Start of Data
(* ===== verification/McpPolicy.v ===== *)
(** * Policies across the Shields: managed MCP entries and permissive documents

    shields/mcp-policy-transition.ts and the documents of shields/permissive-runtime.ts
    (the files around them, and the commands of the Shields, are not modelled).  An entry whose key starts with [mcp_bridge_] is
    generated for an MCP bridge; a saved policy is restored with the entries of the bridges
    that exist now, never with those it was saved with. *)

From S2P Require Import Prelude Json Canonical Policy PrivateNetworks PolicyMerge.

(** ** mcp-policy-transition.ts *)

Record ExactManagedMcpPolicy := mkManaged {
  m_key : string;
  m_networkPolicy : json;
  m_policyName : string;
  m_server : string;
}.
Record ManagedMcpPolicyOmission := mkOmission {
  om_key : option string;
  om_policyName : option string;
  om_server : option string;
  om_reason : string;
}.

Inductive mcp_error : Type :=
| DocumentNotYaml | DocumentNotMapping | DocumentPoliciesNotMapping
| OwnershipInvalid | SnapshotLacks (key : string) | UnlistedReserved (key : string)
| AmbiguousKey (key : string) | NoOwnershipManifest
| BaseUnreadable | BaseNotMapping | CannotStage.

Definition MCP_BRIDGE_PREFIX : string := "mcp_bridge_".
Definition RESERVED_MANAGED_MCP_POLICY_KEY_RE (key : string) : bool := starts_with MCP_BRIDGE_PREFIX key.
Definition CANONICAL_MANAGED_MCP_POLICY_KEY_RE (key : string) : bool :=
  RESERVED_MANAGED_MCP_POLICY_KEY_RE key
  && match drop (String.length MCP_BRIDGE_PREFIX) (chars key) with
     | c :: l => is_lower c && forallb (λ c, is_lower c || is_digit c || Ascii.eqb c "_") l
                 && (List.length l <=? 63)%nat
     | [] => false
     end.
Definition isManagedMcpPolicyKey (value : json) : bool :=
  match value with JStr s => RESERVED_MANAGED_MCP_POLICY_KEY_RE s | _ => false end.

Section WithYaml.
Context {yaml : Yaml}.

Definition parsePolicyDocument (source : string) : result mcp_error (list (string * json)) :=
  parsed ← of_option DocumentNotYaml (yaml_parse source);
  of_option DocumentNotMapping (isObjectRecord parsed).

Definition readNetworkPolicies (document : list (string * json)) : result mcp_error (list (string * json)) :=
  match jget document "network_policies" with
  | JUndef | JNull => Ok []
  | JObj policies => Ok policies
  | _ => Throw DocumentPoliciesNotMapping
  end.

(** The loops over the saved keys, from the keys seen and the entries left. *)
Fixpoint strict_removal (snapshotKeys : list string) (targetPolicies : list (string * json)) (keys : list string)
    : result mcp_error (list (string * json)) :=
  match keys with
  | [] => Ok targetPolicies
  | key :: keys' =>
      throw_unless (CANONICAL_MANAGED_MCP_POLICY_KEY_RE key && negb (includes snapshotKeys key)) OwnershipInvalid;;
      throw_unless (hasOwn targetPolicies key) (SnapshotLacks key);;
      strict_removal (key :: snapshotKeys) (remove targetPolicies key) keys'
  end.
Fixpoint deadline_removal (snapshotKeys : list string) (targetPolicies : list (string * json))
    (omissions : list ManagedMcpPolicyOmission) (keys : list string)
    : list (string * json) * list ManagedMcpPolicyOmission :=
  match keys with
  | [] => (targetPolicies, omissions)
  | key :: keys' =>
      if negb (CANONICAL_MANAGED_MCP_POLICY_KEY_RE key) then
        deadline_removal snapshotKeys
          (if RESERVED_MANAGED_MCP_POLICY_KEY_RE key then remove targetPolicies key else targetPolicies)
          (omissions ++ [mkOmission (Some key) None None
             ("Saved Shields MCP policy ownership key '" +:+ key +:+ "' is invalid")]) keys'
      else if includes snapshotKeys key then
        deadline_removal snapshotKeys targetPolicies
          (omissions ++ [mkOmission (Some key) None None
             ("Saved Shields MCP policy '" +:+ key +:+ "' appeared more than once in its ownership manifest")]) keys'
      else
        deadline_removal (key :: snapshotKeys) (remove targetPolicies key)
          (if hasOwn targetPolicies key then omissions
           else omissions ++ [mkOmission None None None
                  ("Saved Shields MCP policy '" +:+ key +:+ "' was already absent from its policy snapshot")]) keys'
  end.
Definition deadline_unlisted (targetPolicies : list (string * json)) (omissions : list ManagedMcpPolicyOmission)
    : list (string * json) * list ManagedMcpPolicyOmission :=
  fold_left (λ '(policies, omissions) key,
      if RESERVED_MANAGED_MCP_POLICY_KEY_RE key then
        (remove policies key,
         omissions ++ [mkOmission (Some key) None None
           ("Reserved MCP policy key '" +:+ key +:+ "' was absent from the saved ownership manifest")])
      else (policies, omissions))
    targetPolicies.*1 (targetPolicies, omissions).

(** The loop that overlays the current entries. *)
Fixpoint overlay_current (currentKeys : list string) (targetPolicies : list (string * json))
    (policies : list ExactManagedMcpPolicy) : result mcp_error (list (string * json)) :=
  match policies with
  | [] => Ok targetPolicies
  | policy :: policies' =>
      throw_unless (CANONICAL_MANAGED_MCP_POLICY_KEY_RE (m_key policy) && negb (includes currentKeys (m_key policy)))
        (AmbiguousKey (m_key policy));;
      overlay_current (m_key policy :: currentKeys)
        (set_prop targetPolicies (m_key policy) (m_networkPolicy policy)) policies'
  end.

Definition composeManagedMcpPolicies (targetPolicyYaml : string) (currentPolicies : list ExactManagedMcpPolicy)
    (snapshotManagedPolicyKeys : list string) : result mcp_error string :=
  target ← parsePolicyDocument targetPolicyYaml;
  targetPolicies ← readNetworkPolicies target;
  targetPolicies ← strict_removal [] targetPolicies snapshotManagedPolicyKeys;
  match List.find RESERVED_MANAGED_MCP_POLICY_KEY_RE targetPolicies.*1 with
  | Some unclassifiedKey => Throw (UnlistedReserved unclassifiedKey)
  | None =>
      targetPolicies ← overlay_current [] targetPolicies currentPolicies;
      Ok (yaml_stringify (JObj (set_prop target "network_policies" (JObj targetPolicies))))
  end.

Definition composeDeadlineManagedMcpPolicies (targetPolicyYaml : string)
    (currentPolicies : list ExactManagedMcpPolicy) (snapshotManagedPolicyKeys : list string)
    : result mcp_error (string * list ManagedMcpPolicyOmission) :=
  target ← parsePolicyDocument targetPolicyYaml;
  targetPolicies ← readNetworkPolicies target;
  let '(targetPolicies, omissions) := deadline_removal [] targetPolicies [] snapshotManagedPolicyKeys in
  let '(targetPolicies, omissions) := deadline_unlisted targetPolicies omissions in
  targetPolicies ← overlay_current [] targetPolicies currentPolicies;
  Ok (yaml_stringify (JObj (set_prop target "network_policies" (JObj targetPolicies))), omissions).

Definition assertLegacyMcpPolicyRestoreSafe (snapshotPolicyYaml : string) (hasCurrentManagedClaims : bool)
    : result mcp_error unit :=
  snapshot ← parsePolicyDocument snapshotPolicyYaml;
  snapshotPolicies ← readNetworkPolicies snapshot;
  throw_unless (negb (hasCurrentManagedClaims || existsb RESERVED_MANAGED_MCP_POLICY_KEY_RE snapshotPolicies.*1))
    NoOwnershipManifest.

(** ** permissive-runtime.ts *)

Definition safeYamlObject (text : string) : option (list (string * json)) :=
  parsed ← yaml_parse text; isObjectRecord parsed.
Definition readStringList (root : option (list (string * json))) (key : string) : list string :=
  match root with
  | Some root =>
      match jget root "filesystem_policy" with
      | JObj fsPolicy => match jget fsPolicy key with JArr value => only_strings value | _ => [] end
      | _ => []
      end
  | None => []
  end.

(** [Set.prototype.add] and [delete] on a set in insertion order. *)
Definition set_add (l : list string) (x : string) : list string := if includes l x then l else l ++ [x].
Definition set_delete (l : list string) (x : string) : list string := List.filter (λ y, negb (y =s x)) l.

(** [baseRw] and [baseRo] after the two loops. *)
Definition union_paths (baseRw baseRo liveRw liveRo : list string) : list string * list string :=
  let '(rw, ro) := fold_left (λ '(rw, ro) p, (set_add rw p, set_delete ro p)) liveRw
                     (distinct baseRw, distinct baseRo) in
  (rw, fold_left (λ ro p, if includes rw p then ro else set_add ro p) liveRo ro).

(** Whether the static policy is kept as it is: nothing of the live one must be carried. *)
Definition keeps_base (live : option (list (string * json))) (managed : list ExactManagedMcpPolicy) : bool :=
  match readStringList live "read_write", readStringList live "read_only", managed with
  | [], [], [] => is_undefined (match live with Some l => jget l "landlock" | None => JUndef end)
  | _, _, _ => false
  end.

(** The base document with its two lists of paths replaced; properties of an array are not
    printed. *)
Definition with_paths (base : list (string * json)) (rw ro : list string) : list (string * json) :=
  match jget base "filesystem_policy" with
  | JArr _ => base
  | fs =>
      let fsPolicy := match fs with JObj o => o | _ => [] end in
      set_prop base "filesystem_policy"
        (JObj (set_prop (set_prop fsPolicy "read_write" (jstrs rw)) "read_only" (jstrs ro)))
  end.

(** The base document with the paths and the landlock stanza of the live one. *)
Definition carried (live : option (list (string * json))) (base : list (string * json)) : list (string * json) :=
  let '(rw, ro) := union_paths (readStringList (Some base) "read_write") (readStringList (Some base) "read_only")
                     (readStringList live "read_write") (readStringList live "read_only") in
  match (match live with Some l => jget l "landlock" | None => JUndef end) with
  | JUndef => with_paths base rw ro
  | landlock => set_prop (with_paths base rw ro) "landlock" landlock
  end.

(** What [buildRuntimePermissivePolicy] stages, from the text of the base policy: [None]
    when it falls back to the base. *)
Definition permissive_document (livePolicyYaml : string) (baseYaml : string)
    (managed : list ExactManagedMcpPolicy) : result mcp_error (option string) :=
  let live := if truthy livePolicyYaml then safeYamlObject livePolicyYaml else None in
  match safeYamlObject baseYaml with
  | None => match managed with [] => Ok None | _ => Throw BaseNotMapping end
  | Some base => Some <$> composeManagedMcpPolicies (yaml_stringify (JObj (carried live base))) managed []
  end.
End of Data
• [What you are asked to do]: Using the entries above, output exactly the lines between the line holding "when it falls back to the base. *)" and the line holding "match safeYamlObject baseYaml with", end lines included, and nothing more.

• [Your solution]:
    when it falls back to the base. *)
Definition permissive_document (livePolicyYaml : string) (baseYaml : string)
    (managed : list ExactManagedMcpPolicy) : result mcp_error (option string) :=
  let live := if truthy livePolicyYaml then safeYamlObject livePolicyYaml else None in
  match safeYamlObject baseYaml with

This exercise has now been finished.